The most recent is a 70% windfall tax, which will be applied retroactively to bank gains realised in the fiscal year 2023 and will cover all foreign exchange earnings earned from the new FX policy's introduction until the end of 2025.

Experts speaks on reforms

During a recent press conference in Lagos, Tayo Aduloju, the CEO of the National Economic Summit Group, voiced concerns regarding the government's policies' lack of coherence, particularly with regard to the windfall tax.

He stated,

“The problem with the conveyor belt of reforms is that when it is just coming out piece by piece, it’s hard to coordinate and therefore the outcome will have some unintended consequences.“So at a time you are telling investors to bring funds into Nigeria, some reforms are creating a more difficult environment for those same investors. You have a tax holiday on food, on drugs, that will affect your import bill, but you also increase your demand for forex.”

Due to the sensitive nature of the situation, a stockbroker who talked with The PUNCH on the condition of anonymity stated that there was a lot of interest when the CBN made the announcement but emphasised that it had since slowed down.

“A lot of investors were looking forward to the offers but since then, a lot has happened – the pressure from CBN and the Federal Government. We have had restrictions on the use of retained earnings as a capital-raising instrument, we have seen recently the windfall tax and the dormant account. All of these increased regulatory actions are disincentives to investors.“If you look at the pricing of the offers, my personal view was that the pricing would encourage the investors to pick up their rights but what we are seeing is that investors would rather buy stocks in the secondary market than take up their rights.
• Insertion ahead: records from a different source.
(** * plaid-to-airtable: the reconciliation engine, the pagination fetcher,
      the auth-retry wrapper and the link broker's callback handlers

    A shallow embedding of the Go sources and the properties the
    specification states about them.  The models come first:

    - [GoTime]: the part of Go's [time] package that [updateAccount] calls.
    - [Airtable]: the records, [byAccountIDbyTransactionID] and the
      update-capable [updateAccount] (three plan sets, cutoff guard).
    - [AirtableV0]: the older [updateAccount] of airtable_transactions.go
      (two plan sets, update is delete + create, no cutoff).
    - [Plaid], [Fetcher]: the request and response types and
      [AllTransactions] against a stateful server.
    - [Retry]: [WithRelinkOnAuthError].
    - [Linker]: [handleLink] and [handleRelink] as the channel sends and
      writes they perform.
    - [Sample], [Feed]: concrete records, requests and servers.

    The lemmas about each model and the claims C1 to C10 follow. *)

From Stdlib Require Import ZArith String Ascii List Floats.PrimFloat.
From stdpp Require Import gmap strings list fin_maps sorting.

Local Open Scope Z_scope.
Set Warnings "-clear-no-such-hyp".

(** A Go call either returns or panics with an error value. *)
Inductive result (A : Type) : Type :=
  | Ok (a : A)
  | Panic (err : string).
Arguments Ok {A} a.
Arguments Panic {A} err.

(* ===================================================================== *)
(** ** Go's [time] package, as far as the engine uses it *)
(* ===================================================================== *)

Module GoTime.

(** What [Location.lookup(sec)] returns for an instant [sec] (seconds since
    the Unix epoch): the offset in force (seconds east of UTC) and the
    range of instants, [zoneStart] included and [zoneEnd] excluded, over
    which that zone is in force. *)
Record zone := { zoneOffset : Z; zoneStart : Z; zoneEnd : Z }.

(** A [*time.Location] is its zone rules, that is its [lookup]: the rules
    themselves are data of the system's time zone database. *)
Definition Location : Type := Z → zone.

(** [time.UTC]: offset zero at every instant. *)
Definition UTC : Location :=
  λ _, {| zoneOffset := 0; zoneStart := - 2 ^ 63; zoneEnd := 2 ^ 63 - 1 |}.

(** A [time.Time]: the instant in nanoseconds since the Unix epoch and the
    location.  [time.Now()] returns a time in [time.Local], whose rules
    may change the offset over the year. *)
Record Time := { unixNano : Z; location : Location }.

(** [t.After(u)] and [t.Before(u)] compare instants. *)
Definition After (t u : Time) : bool := unixNano u <? unixNano t.
Definition Before (t u : Time) : bool := unixNano t <? unixNano u.

Definition nsPerDay : Z := 86400 * 1000000000.

(** Days since 1970-01-01 of a proleptic Gregorian date whose month is in
    1..12; the day may lie outside the month and overflows into the
    following (or preceding) ones, as in [time.Date]. *)
Definition daysFromCivil (y m d : Z) : Z :=
  let y' := if m <=? 2 then y - 1 else y in
  let era := y' / 400 in
  let yoe := y' - era * 400 in
  let mp := if 2 <? m then m - 3 else m + 9 in
  let doy := (153 * mp + 2) / 5 + d - 1 in
  let doe := yoe * 365 + yoe / 4 - yoe / 100 + doy in
  era * 146097 + doe - 719468.

Definition civilFromDays (z0 : Z) : Z * Z * Z :=
  let z := z0 + 719468 in
  let era := z / 146097 in
  let doe := z - era * 146097 in
  let yoe := (doe - doe / 1460 + doe / 36524 - doe / 146096) / 365 in
  let doy := doe - (365 * yoe + yoe / 4 - yoe / 100) in
  let mp := (5 * doy + 2) / 153 in
  let d := doy - (153 * mp + 2) / 5 + 1 in
  let m := if mp <? 10 then mp + 3 else mp - 9 in
  let y := yoe + era * 400 in
  (if m <=? 2 then y + 1 else y, m, d).

(** [time.Date(year, month, day, 0, 0, 0, nsec, loc)], with [nsec] the
    nanoseconds into the day (at least zero): the month is normalised into
    the year, the day overflows.  The wall clock reading is first taken as
    if it were UTC, then moved to UTC by the offset the location has
    there: the zone found at the reading itself when the moved instant
    lies in that zone's range, otherwise the zone found at the moved
    instant. *)
Definition Date (year month day nsOfDay : Z) (loc : Location) : Time :=
  let m0 := month - 1 in
  let year' := year + m0 / 12 in
  let month' := m0 mod 12 + 1 in
  let days := daysFromCivil year' month' 1 + (day - 1) in
  let wall := days * nsPerDay + nsOfDay in
  let unix := wall / 1000000000 in
  let z := loc unix in
  let offset :=
    if zoneOffset z =? 0 then 0
    else
      let utc := unix - zoneOffset z in
      if (utc <? zoneStart z) || (zoneEnd z <=? utc)
      then zoneOffset (loc utc)
      else zoneOffset z in
  {| unixNano := wall - offset * 1000000000; location := loc |}.

(** The offset in force at [t] in [t]'s location. *)
Definition offsetAt (t : Time) : Z :=
  zoneOffset (location t (unixNano t / 1000000000)).

(** [t.AddDate(years, months, days)]: the date and the clock of [t] are read
    in [t]'s location with the offset in force at [t]; the shifted date
    and the same clock go through [Date] in the same location, which
    resolves the offset anew at the result. *)
Definition AddDate (t : Time) (years months days : Z) : Time :=
  let local := unixNano t + offsetAt t * 1000000000 in
  let '(y, m, d) := civilFromDays (local / nsPerDay) in
  Date (y + years) (m + months) (d + days) (local mod nsPerDay) (location t).

Definition isLeap (y : Z) : bool :=
  (y mod 4 =? 0) && (negb (y mod 100 =? 0) || (y mod 400 =? 0)).

Definition daysIn (m y : Z) : Z :=
  if m =? 2 then (if isLeap y then 29 else 28)
  else if (m =? 4) || (m =? 6) || (m =? 9) || (m =? 11) then 30
  else 31.

Definition isDigit (c : ascii) : bool :=
  let n := Z.of_N (N_of_ascii c) in (48 <=? n) && (n <=? 57).

Definition digit (c : ascii) : Z := Z.of_N (N_of_ascii c) - 48.

Definition isDash (c : ascii) : bool := Z.of_N (N_of_ascii c) =? 45.
(** [/^-?\d+(\.\d+)?$/.test(s)] *)
Definition numericRegex (s : string) : bool :=
  let unsigned :=
    match s with
    | String c r => if Ascii.eqb c "-" then r else s
    | EmptyString => s
    end in
  let whole := Js.takeWhile Js.isDigit unsigned in
  let rest := Js.dropWhile Js.isDigit unsigned in
  (negb (String.eqb whole EmptyString) &&
   match rest with
   | EmptyString => true
   | String c frac =>
       Ascii.eqb c "." && negb (String.eqb frac EmptyString) && Js.all Js.isDigit frac
   end)%bool.

(** The rest of a quoted literal after its opening quote: characters other
    than the quote, then one quote that ends the input. *)
Fixpoint quotedTail (s : string) : bool :=
  match s with
  | EmptyString => false
  | String c r =>
      if Ascii.eqb c "'" then String.eqb r EmptyString else quotedTail r
  end.

(** [/^'[^']*'$/.test(s)] *)
Definition quotedRegex (s : string) : bool :=
  match s with
  | String c r => (Ascii.eqb c "'" && quotedTail r)%bool
  | EmptyString => false
  end.

(** The test that [createTable] and [addColumn] both make on
    [defaultValue] before they append it to the column definition. *)
Definition defaultValueAllowed (defaultVal : string) : bool :=
  (String.eqb defaultVal "now()" ||
   String.eqb defaultVal "CURRENT_TIMESTAMP" ||
   String.eqb defaultVal "gen_random_uuid()" ||
   String.eqb defaultVal "true" ||
   String.eqb defaultVal "false" ||
   numericRegex defaultVal ||
   quotedRegex defaultVal)%bool.

(** [type.toLowerCase().split('(')[0].trim()] *)
Definition baseType (type : string) : string :=
  Js.trim (Js.beforeFirst "(" (Js.toLowerCase type)).

Definition isTrue (b : option bool) : bool :=
  match b with
  | Some true => true
  | _ => false
  end.
Lemma search_group total n r s f :
  search total (Group n r) s = Some f -> group f n = Some (whole f).
Proof.
  pose proof (rmatch_group total n r) as Hg.
  remember (Group n r) as g eqn:Heq. clear Heq.
  revert f. induction s as [|c s IH]; intros f; simpl.
  - destruct (rmatch total g accept [] EmptyString) as [[caps rest]|] eqn:E;
      [|discriminate].
    intros [= <-]. apply Hg in E. exact E.
  - destruct (rmatch total g accept [] (String c s)) as [[caps rest]|] eqn:E.
    + intros [= <-]. apply Hg in E. exact E.
    + destruct (search total g s) as [f'|]; [|discriminate].
      intros [= <-]. unfold group. simpl. now apply IH.
Qed.

Lemma scan_source fuel total r s :
  source (fst (scan fuel total r s)) (snd (scan fuel total r s)) = s.
Proof.
  revert s. induction fuel as [|fuel IH]; intros s; simpl; [reflexivity|].
  destruct (search total r s) as [f|] eqn:E; [|reflexivity].
  apply search_cuts in E. unfold cuts in E.
  destruct (is_empty (whole f)) eqn:Hempty.
  - destruct (after f) as [|c rest] eqn:Hafter.
    + simpl. now rewrite E.
    + specialize (IH rest).
      destruct (scan fuel total r rest) as [[|g gs] tl]; simpl in *.
      * now rewrite E, IH.
      * rewrite E. do 2 f_equal. rewrite str_app_cons. now rewrite IH.
  - specialize (IH (after f)).
    destruct (scan fuel total r (after f)) as [fs tl]. simpl in *.
    now rewrite IH.
Qed.

Lemma scan_group fuel total n r s :
  Forall (fun f => group f n = Some (whole f)) (fst (scan fuel total (Group n r) s)).
Proof.
  pose proof (search_group total n r) as Hg.
  remember (Group n r) as g eqn:Heq. clear Heq.
  revert s. induction fuel as [|fuel IH]; intros s; simpl; [constructor|].
  destruct (search total g s) as [f|] eqn:E; [|constructor].
  apply Hg in E.
  destruct (is_empty (whole f)).
  - destruct (after f) as [|c rest]; [repeat constructor; exact E|].
    specialize (IH rest).
    destruct (scan fuel total g rest) as [[|f' fs] tl]; simpl in *.
    + repeat constructor; exact E.
    + inversion IH; subst. repeat constructor; trivial.
  - specialize (IH (after f)).
    destruct (scan fuel total g (after f)) as [fs tl]. simpl in *.
    constructor; trivial.
Qed.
So the pricing is a big deal,” the stockbroker stated.

The stockbroker continued by saying that some participants were even discussing a review of the market regulations, which would result in the capital market's shares of banking companies being unavailable for trade while their offers were active.

Former Chartered Institute of Stockbrokers President Tunde Amolegbe expressed concern over the pricing of the offers but acknowledged that it was still too early to determine investors' appetites.

Amolegbe, the managing director of Arthur Steven Asset Management Limited, confirmed that younger investors will probably participate more after the NGX E-offering platform is launched.

Banks set targets for workers

Legit.ng reported that ahead of the new capital base requirements by the Central Bank of Nigeria (CBN), members of staff of commercial banks have been enlisted to raise various capital bases in line with the new requirements.

The bank workers were asked to help raise funds by encouraging customers to open new accounts, reactivate old ones, and make more extensive deposits.

The method is used to raise funds internally and cuts across all strata of staff, including IT and personnel.